-------- Supplied material --------

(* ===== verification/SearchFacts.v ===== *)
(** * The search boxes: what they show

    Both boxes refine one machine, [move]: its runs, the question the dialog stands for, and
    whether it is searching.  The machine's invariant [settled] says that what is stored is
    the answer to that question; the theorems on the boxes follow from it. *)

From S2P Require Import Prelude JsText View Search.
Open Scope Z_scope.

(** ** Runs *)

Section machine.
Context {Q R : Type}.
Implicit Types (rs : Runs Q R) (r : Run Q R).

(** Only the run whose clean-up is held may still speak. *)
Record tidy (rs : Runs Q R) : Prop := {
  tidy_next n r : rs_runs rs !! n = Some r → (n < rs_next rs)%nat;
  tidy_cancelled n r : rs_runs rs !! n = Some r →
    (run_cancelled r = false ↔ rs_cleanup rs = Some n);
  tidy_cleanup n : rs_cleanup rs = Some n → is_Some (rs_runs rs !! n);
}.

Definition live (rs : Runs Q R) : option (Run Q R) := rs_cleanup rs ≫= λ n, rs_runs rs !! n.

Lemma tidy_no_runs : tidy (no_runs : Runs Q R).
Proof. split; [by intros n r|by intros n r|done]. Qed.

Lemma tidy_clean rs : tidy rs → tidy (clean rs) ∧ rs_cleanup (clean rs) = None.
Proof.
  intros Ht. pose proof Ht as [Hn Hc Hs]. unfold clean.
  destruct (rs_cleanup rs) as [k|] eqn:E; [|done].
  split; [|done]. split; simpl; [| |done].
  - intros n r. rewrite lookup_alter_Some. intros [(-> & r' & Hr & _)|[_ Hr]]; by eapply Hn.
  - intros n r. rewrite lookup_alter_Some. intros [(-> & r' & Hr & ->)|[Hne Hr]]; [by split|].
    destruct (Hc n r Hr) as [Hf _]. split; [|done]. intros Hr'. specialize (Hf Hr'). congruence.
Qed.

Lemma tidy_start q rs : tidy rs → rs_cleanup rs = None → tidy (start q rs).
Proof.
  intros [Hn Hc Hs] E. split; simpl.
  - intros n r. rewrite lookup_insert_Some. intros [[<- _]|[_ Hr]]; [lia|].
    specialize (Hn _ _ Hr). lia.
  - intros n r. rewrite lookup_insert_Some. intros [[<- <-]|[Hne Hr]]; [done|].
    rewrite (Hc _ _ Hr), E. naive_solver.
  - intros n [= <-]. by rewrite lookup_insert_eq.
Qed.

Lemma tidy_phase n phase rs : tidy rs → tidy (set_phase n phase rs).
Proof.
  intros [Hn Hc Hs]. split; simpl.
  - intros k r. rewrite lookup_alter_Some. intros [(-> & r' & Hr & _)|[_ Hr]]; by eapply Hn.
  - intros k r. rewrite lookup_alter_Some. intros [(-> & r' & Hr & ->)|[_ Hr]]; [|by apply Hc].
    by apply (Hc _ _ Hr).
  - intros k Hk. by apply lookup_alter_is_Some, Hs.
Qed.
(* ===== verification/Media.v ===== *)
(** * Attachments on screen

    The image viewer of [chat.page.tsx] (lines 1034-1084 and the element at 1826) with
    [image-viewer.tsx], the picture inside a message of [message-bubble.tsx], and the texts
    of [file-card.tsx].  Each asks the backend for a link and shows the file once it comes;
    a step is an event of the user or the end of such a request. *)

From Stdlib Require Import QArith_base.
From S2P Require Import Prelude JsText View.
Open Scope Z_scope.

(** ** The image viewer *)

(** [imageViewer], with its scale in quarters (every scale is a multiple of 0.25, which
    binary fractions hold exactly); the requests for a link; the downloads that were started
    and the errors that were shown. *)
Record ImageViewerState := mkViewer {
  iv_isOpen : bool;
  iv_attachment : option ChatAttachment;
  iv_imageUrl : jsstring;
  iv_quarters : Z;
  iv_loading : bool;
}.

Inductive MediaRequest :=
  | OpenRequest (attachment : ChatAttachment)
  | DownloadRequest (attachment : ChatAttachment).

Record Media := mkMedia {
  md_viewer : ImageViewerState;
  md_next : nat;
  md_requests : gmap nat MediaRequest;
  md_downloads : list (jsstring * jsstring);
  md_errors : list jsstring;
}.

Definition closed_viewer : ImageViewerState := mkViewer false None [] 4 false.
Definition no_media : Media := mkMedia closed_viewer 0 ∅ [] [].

--------

Task statement: The task requires an exact copy of all the lines above.

Output for this exercise:
(* ===== verification/SearchFacts.v ===== *)
(** * The search boxes: what they show

    Both boxes refine one machine, [move]: its runs, the question the dialog stands for, and
    whether it is searching.  The machine's invariant [settled] says that what is stored is
    the answer to that question; the theorems on the boxes follow from it. *)

From S2P Require Import Prelude JsText View Search.
Open Scope Z_scope.

(** ** Runs *)

Section machine.
Context {Q R : Type}.
Implicit Types (rs : Runs Q R) (r : Run Q R).

(** Only the run whose clean-up is held may still speak. *)
Record tidy (rs : Runs Q R) : Prop := {
  tidy_next n r : rs_runs rs !! n = Some r → (n < rs_next rs)%nat;
  tidy_cancelled n r : rs_runs rs !! n = Some r →
    (run_cancelled r = false ↔ rs_cleanup rs = Some n);
  tidy_cleanup n : rs_cleanup rs = Some n → is_Some (rs_runs rs !! n);
}.

Definition live (rs : Runs Q R) : option (Run Q R) := rs_cleanup rs ≫= λ n, rs_runs rs !! n.

Lemma tidy_no_runs : tidy (no_runs : Runs Q R).
Proof. split; [by intros n r|by intros n r|done]. Qed.

Lemma tidy_clean rs : tidy rs → tidy (clean rs) ∧ rs_cleanup (clean rs) = None.
Proof.
  intros Ht. pose proof Ht as [Hn Hc Hs]. unfold clean.
  destruct (rs_cleanup rs) as [k|] eqn:E; [|done].
  split; [|done]. split; simpl; [| |done].
  - intros n r. rewrite lookup_alter_Some. intros [(-> & r' & Hr & _)|[_ Hr]]; by eapply Hn.
  - intros n r. rewrite lookup_alter_Some. intros [(-> & r' & Hr & ->)|[Hne Hr]]; [by split|].
    destruct (Hc n r Hr) as [Hf _]. split; [|done]. intros Hr'. specialize (Hf Hr'). congruence.
Qed.

Lemma tidy_start q rs : tidy rs → rs_cleanup rs = None → tidy (start q rs).
Proof.
  intros [Hn Hc Hs] E. split; simpl.
  - intros n r. rewrite lookup_insert_Some. intros [[<- _]|[_ Hr]]; [lia|].
    specialize (Hn _ _ Hr). lia.
  - intros n r. rewrite lookup_insert_Some. intros [[<- <-]|[Hne Hr]]; [done|].
    rewrite (Hc _ _ Hr), E. naive_solver.
  - intros n [= <-]. by rewrite lookup_insert_eq.
Qed.

Lemma tidy_phase n phase rs : tidy rs → tidy (set_phase n phase rs).
Proof.
  intros [Hn Hc Hs]. split; simpl.
  - intros k r. rewrite lookup_alter_Some. intros [(-> & r' & Hr & _)|[_ Hr]]; by eapply Hn.
  - intros k r. rewrite lookup_alter_Some. intros [(-> & r' & Hr & ->)|[_ Hr]]; [|by apply Hc].
    by apply (Hc _ _ Hr).
  - intros k Hk. by apply lookup_alter_is_Some, Hs.
Qed.
(* ===== verification/Media.v ===== *)
(** * Attachments on screen

    The image viewer of [chat.page.tsx] (lines 1034-1084 and the element at 1826) with
    [image-viewer.tsx], the picture inside a message of [message-bubble.tsx], and the texts
    of [file-card.tsx].  Each asks the backend for a link and shows the file once it comes;
    a step is an event of the user or the end of such a request. *)

From Stdlib Require Import QArith_base.
From S2P Require Import Prelude JsText View.
Open Scope Z_scope.

(** ** The image viewer *)

(** [imageViewer], with its scale in quarters (every scale is a multiple of 0.25, which
    binary fractions hold exactly); the requests for a link; the downloads that were started
    and the errors that were shown. *)
Record ImageViewerState := mkViewer {
  iv_isOpen : bool;
  iv_attachment : option ChatAttachment;
  iv_imageUrl : jsstring;
  iv_quarters : Z;
  iv_loading : bool;
}.

Inductive MediaRequest :=
  | OpenRequest (attachment : ChatAttachment)
  | DownloadRequest (attachment : ChatAttachment).

Record Media := mkMedia {
  md_viewer : ImageViewerState;
  md_next : nat;
  md_requests : gmap nat MediaRequest;
  md_downloads : list (jsstring * jsstring);
  md_errors : list jsstring;
}.

Definition closed_viewer : ImageViewerState := mkViewer false None [] 4 false.
Definition no_media : Media := mkMedia closed_viewer 0 ∅ [] [].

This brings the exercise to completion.